At first, I resisted the hype around Amazon’s Alexa voice-activated assistant. I rolled my eyes at people using Alexa to turn on lights, listen to the news, order paper towels. Then, of course, it happened. Before last year’s Abila User Developer Conference (AUDC), the team wanted to develop a proof-of-concept to build an Alexa skill to enable clients to perform simple tasks using association management software.

So, naturally, I needed to get one. Hands on testing, you know.

That’s when my addiction began. I haven’t looked back. Neither have the 2.6 million other users who have invited this little device into their lives. With more than 15,000 skills available, Alexa has something for everyone. I’ve used it to estimate my commute time, order pizza, amuse my five-year-old son with a bedtime story, and offer me a round of applause. And then there’s always a “Flash Briefing”—a news summary which has quickly become a daily ritual in my house.
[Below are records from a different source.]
Lemma cmp_opp a b : cmp b a = CompOpp (cmp a b).
Proof.
  unfold compare_dependency_identity. repeat apply then_with_opp;
    [apply Z.compare_antisym|apply bytes_compare_opp..].
Qed.

Lemma cmp_lt_iff a b :
  cmp a b = Lt ↔
  kind_code a < kind_code b ∨
  kind_code a = kind_code b ∧ (bytes_compare (dependency_subject a) (dependency_subject b) = Lt ∨
    dependency_subject a = dependency_subject b ∧
    bytes_compare (dependency_key a) (dependency_key b) = Lt).
Proof.
  unfold compare_dependency_identity.
  destruct (Z.compare_spec (kind_code a) (kind_code b)) as [->|?|?]; cbn; [|naive_solver lia..].
  destruct (bytes_compare (dependency_subject a) (dependency_subject b)) eqn:E; cbn.
  - apply bytes_compare_eq in E. naive_solver lia.
  - naive_solver.
  - split; [done|]. intros [?|[_ [?|[Hs _]]]]; [lia|done|].
    by rewrite (proj2 (bytes_compare_eq _ _) Hs) in E.
Qed.

Lemma strictly_before_trans a b c :
  strictly_before a b → strictly_before b c → strictly_before a c.
Proof.
  unfold strictly_before. rewrite !cmp_lt_iff.
  intros [?|[Ek1 [?|[Es1 ?]]]] [?|[Ek2 [?|[Es2 ?]]]]; try (left; lia); right;
    (split; [lia|]).
  - left. by eapply bytes_compare_lt_trans.
  - left. by rewrite <- Es2.
  - left. by rewrite Es1.
  - right. split; [congruence|]. by eapply bytes_compare_lt_trans.
Qed.

#[global] Instance strictly_before_transitive : Transitive strictly_before.
Proof. intros a b c. apply strictly_before_trans. Qed.

Lemma cmp_refl a : cmp a a = Eq.
Proof. pose proof (cmp_opp a a) as H. by destruct (cmp a a). Qed.

#[global] Instance strictly_before_antisymm : AntiSymm (=) strictly_before.
Proof. intros a b H H'. unfold strictly_before in *. rewrite cmp_opp, H in H'. done. Qed.

(** Weak order. *)
Definition not_after (a b : ObservationDependencyV1) : Prop := cmp a b ≠ Gt.

Lemma cmp_eq_iff a b :
  cmp a b = Eq ↔ dependency_kind a = dependency_kind b ∧
    dependency_subject a = dependency_subject b ∧ dependency_key a = dependency_key b.
Proof.
  unfold compare_dependency_identity. split.
  - destruct (Z.compare_spec (kind_code a) (kind_code b)) as [Hk|?|?]; cbn; [|done..].
    destruct (bytes_compare (dependency_subject a) (dependency_subject b)) eqn:Es; cbn; [|done..].
    intros Ek%bytes_compare_eq. apply bytes_compare_eq in Es. split; [|done].
    destruct (dependency_kind a), (dependency_kind b); done.
  - intros (-> & -> & ->). rewrite Z.compare_refl, !(proj2 (bytes_compare_eq _ _)); done.
Qed.

Lemma not_after_trans a b c : not_after a b → not_after b c → not_after a c.
Proof.
  unfold not_after. intros Hab Hbc Hac.
  destruct (cmp a b) eqn:Eab; [|clear Hab|done].
  - apply cmp_eq_iff in Eab. apply Hbc. rewrite <- Hac. unfold compare_dependency_identity.
    by destruct Eab as (-> & -> & ->).
  - destruct (cmp b c) eqn:Ebc; [|clear Hbc|done].
    + apply cmp_eq_iff in Ebc. assert (cmp a c = Lt) as Hlt; [|congruence].
      rewrite <- Eab. unfold compare_dependency_identity. by destruct Ebc as (-> & -> & ->).
    + by rewrite (strictly_before_trans a b c) in Hac.
Qed.

(** ** The sort *)

Lemma stable_insert_sorted x l :
  StronglySorted not_after l → StronglySorted not_after (stable_insert cmp x l).
Proof.
  induction 1 as [|y l Hs IH Hy]; cbn; [repeat constructor|].
  destruct (cmp x y) eqn:E.
  1,2: constructor; [by constructor|]; assert (not_after x y) by (unfold not_after; congruence);
    constructor; [done|]; eapply list.Forall_impl; [exact Hy|]; intros z; by apply not_after_trans.
  constructor; [done|]. rewrite stable_insert_elem. constructor; [|done].
  unfold not_after. by rewrite cmp_opp, E.
Qed.

Lemma stable_sort_ordered l : StronglySorted not_after (stable_sort cmp l).
Proof. induction l as [|x l IH]; cbn; [constructor|]. by apply stable_insert_sorted. Qed.

(** ** The merge *)

Lemma Sorted_snoc acc x :
  Sorted strictly_before acc → (∀ y, list.last acc = Some y → strictly_before y x) →
  Sorted strictly_before (acc ++ [x]).
Proof.
  induction 1 as [|z acc Hs IH Hz]; intros Hl; cbn; [repeat constructor|].
  constructor.
  - apply IH. intros y Hy. apply Hl. by rewrite last_cons, Hy.
  - destruct acc as [|w acc]; cbn; constructor; [by apply Hl|]. by inversion Hz.
Qed.

Lemma merge_keeps acc l r :
  merge_dependencies acc l = Ok r → ∀ d, d ∈ acc ∨ d ∈ l → d ∈ r.
Proof.
  revert acc; induction l as [|x l IH]; intros acc; cbn [merge_dependencies].
  { intros [= <-] d [?|Hd]; [done|by inversion Hd]. }
  assert (∀ d, merge_dependencies (acc ++ [x]) l = Ok r → d ∈ acc ∨ d ∈ x :: l → d ∈ r) as Hpush.
  { intros d Hm Hd. apply (IH _ Hm). rewrite elem_of_app, list_elem_of_singleton.
    rewrite elem_of_cons in Hd. tauto. }
  intros H d Hd. destruct (list.last acc) as [y|] eqn:Hl; [|by apply Hpush].
  destruct (cmp y x); [|by apply Hpush..].
  case_bool_decide as Hyx; [|done]. apply (IH _ H). rewrite elem_of_cons in Hd.
  destruct Hd as [?|[->|?]]; [by left| |by right]. subst. left.
  apply last_Some_elem_of in Hl. done.
Qed.
(* ===== verification/ManifestWriter.v ===== *)
(** * The streaming writer of canonical manifests

    [src/src/linux_pytest/canonical.rs] writes a manifest tree straight into a
    byte sink, field by field, with every length computed before the bytes it
    announces. The sink trait is the class [ManifestCanonicalByteSinkV1]; a
    method on [&mut S] is a [method]: it returns a value or an error and in both
    cases the sink. The vector sink collects the bytes up to a length fixed in
    advance, the hasher sink feeds them to a hash. *)

From S2P Require Import Prelude Monad Bytes ContractTypes Canonical CanonicalSpec CanonicalParse.
From S2P Require Import CanonicalCodec RecordTypes Paths RecordValidation RecordCodec Digest.
From S2P Require Import ManifestTypes.
Import Wire.

Definition TYPE_SNAPSHOT_MANIFEST : Z := 0x0020.
Definition TYPE_TREE_MANIFEST : Z := 0x0021.
Definition TYPE_MANIFEST_ENTRY : Z := 0x0022.
Definition TYPE_METADATA : Z := 0x0023.
Definition TYPE_TIMESPEC : Z := 0x0024.
Definition TYPE_XATTR : Z := 0x0025.
Definition TYPE_EXTENT : Z := 0x0026.
Definition TYPE_CHILD_COMMITMENT : Z := 0x0027.
Definition TYPE_RUNTIME_MOUNT : Z := 0x0028.

(** ** Methods *)

Definition method (S E A : Type) : Type := S → result E A * S.

#[global] Instance method_ret S E : MRet (method S E) := λ A a s, (Ok a, s).
#[global] Instance method_bind S E : MBind (method S E) := λ A B f m s,
  match m s with
  | (Ok a, s') => f a s'
  | (Err e, s') => (Err e, s')
  end.

(** [for value in values { f(value)?; }]. *)
Fixpoint for_each {S E A} (f : A → method S E ()) (values : list A) : method S E () :=
  match values with
  | [] => mret ()
  | value :: values => f value;; for_each f values
  end.

(** ** Sinks and the writer *)

Class ManifestCanonicalByteSinkV1 (S E : Type) := try_extend_canonical : list Z → method S E ().

Inductive ManifestCanonicalWriteErrorV1 (E : Type) :=
| Canonical (error : LinuxPytestContractError)
| Sink (error : E).
Arguments Canonical {_} _.
Arguments Sink {_} _.

Record ManifestCanonicalWriterV1 (S : Type) := mkWriter { writer_sink : S; writer_written : Z }.
Arguments mkWriter {_} _ _.
Arguments writer_sink {_} _.
Arguments writer_written {_} _.

Section writer.
Context {S E : Type} `{!ManifestCanonicalByteSinkV1 S E}.

Abbreviation writer_m :=
  (method (ManifestCanonicalWriterV1 S) (ManifestCanonicalWriteErrorV1 E)).

(** [?] on a canonical error inside the writer. *)
Definition canonical {A} (r : contract A) : writer_m A := λ w,
  match r with Ok a => (Ok a, w) | Err e => (Err (Canonical e), w) end.

Definition writer_bytes (bytes : list Z) : writer_m () := λ w,
  match u64_checked_add (writer_written w) (len bytes) with
  | None => (Err (Canonical CanonicalEncoding), w)
  | Some next =>
    match try_extend_canonical bytes (writer_sink w) with
    | (Ok _, sink) => (Ok (), mkWriter sink next)
    | (Err error, sink) => (Err (Sink error), mkWriter sink (writer_written w))
    end
  end.

Definition object_header (type_id field_count : Z) : writer_m () :=
  writer_bytes (be_bytes 2 type_id);;
  writer_bytes (be_bytes 2 EFFECT_IR_V2_WIRE_VERSION);;
  writer_bytes (be_bytes 2 field_count).

Definition enum_header (variant field_count : Z) : writer_m () :=
  if variant =? 0 then canonical (Err CanonicalEncoding)
  else
    writer_bytes (be_bytes 2 variant);;
    writer_bytes (be_bytes 2 field_count).

Definition field_header (tag : Z) (wire_type : WireType) (payload_length : Z) : writer_m () :=
  if tag =? 0 then canonical (Err CanonicalEncoding)
  else
    payload_length ← canonical (try_width U64_MAX CanonicalEncoding payload_length);
    writer_bytes (be_bytes 2 tag);;
    writer_bytes [WireType_as_u8 wire_type];;
    writer_bytes (be_bytes 8 payload_length).

Definition list_header (item_count : Z) : writer_m () :=
  item_count ← canonical (canonical_collection_count item_count);
  writer_bytes (be_bytes 8 item_count).

Definition list_item_header (item_length : Z) : writer_m () :=
  item_length ← canonical (try_width U64_MAX CanonicalEncoding item_length);
  writer_bytes (be_bytes 8 item_length).
End writer.

(** ** The vector sink *)

Record ManifestCanonicalVecSinkV1 := mkVecSink { vec_bytes : list Z; vec_exact_length : Z }.

(** The reservation of the vector is assumed to succeed. *)
Definition ManifestCanonicalVecSinkV1_new (exact_length : Z) :
    contract ManifestCanonicalVecSinkV1 :=
  _ ← checked_canonical_payload_length exact_length;
  Ok (mkVecSink [] exact_length).

Definition ManifestCanonicalVecSinkV1_finish (self : ManifestCanonicalVecSinkV1) :
    contract (list Z) :=
  if negb (len (vec_bytes self) =? vec_exact_length self) then Err CanonicalEncoding
  else Ok (vec_bytes self).

Definition vec_try_extend_canonical (bytes : list Z) :
    method ManifestCanonicalVecSinkV1 LinuxPytestContractError () := λ self,
  match u64_checked_add (len (vec_bytes self)) (len bytes) with
  | None => (Err CanonicalEncoding, self)
  | Some next_length =>
    if vec_exact_length self <? next_length then (Err CanonicalEncoding, self)
    else (Ok (), mkVecSink (vec_bytes self ++ bytes) (vec_exact_length self))
  end.

#[global] Instance vec_sink :
  ManifestCanonicalByteSinkV1 ManifestCanonicalVecSinkV1 LinuxPytestContractError :=
  vec_try_extend_canonical.

Definition encode_manifest_canonical_vec (exact_length : Z)
    (write : method (ManifestCanonicalWriterV1 ManifestCanonicalVecSinkV1)
               (ManifestCanonicalWriteErrorV1 LinuxPytestContractError) ()) :
    contract (list Z) :=
  sink ← ManifestCanonicalVecSinkV1_new exact_length;
  match write (mkWriter sink 0) with
  | (Ok _, writer) => ManifestCanonicalVecSinkV1_finish (writer_sink writer)
  | (Err (Canonical error | Sink error), _) => Err error
  end.

(** ** The hasher sink *)

(** [blake3::Hasher]: the key context and the bytes it was updated with. *)
Record Hasher := mkHasher { hasher_context : list Z; hasher_input : list Z }.

Definition Hasher_update (bytes : list Z) (self : Hasher) : Hasher :=
  mkHasher (hasher_context self) (hasher_input self ++ bytes).

Definition Hasher_finalize `{Blake3} (self : Hasher) : list Z :=
  blake3_derive_key (hasher_context self) (hasher_input self).

Definition hasher_try_extend_canonical (bytes : list Z) : method Hasher Empty_set () := λ self,
  (Ok (), Hasher_update bytes self).

#[global] Instance hasher_sink : ManifestCanonicalByteSinkV1 Hasher Empty_set :=
  hasher_try_extend_canonical.

(** Runs a writer on a hasher and returns the hasher. *)
Definition map_infallible_manifest_write
    (write : method (ManifestCanonicalWriterV1 Hasher)
               (ManifestCanonicalWriteErrorV1 Empty_set) ())
    (hasher : Hasher) : contract Hasher :=
  match write (mkWriter hasher 0) with
  | (Ok _, writer) => Ok (writer_sink writer)
  | (Err (Canonical error), _) => Err error
  | (Err (Sink error), _) => match error with end
  end.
But, the value of Alexa extends well beyond personal entertainment and convenience. A recent report from consulting firm McKinsey anticipates 70 percent of the value created by internet-connected devices over the next decade will flow from business-to-business applications. Today, Alexa can share the weather or remind you about your 4PM call. Soon, she may take meetings off your calendar and pull data in real time to answer questions.

The technology is here, and it’s transformational.

How can associations take advantage?

Community Brands Member Engagement Study showed, across all generations, members value getting information from their association—from news to the latest tips and tricks. What a great opportunity to create your own Alexa “Flash Briefing!”

The study also showed one of the most valued benefits organizations provide is their Code of Ethics. Why not create an Alexa skill which allows members to ask questions about the best practices governing their profession and have them answered in real time?

The list goes on and on. So, how can you get started? Here are 3 tips to get your wheels (or Echo Dots) turning.

Tell a strong story.

Research shows people are less likely to remember audio-only messages versus audio-visual stimuli, and Alexa relies on audio. Without great stock images, infographics and other compelling visuals, organizations will need to remaster the art of the narrative, creating mental images with language and generating the right response without the aid of a camera. Think through what you’re saying, why you’re saying it, and why it matters to your members. Make the most of every word.

Short and sweet.

With an average session time of a bit over one minute, your window of opportunity to engage a user via Alexa is fleeting. These are the realities of the multi-tasking, multi-device consumer! Ensure you make the most of these micro-moments by talking to your members and understanding what they want to know.

Ask and Answer.

Want to think a little bigger and start conceptualizing an interactive skill beyond a “Flash Briefing?” Remember, in a voice-activated environment, users ask questions in more natural language than they’d use typing at a keyboard. Consider not only how you’d answer a question, but how your member might ask for the information.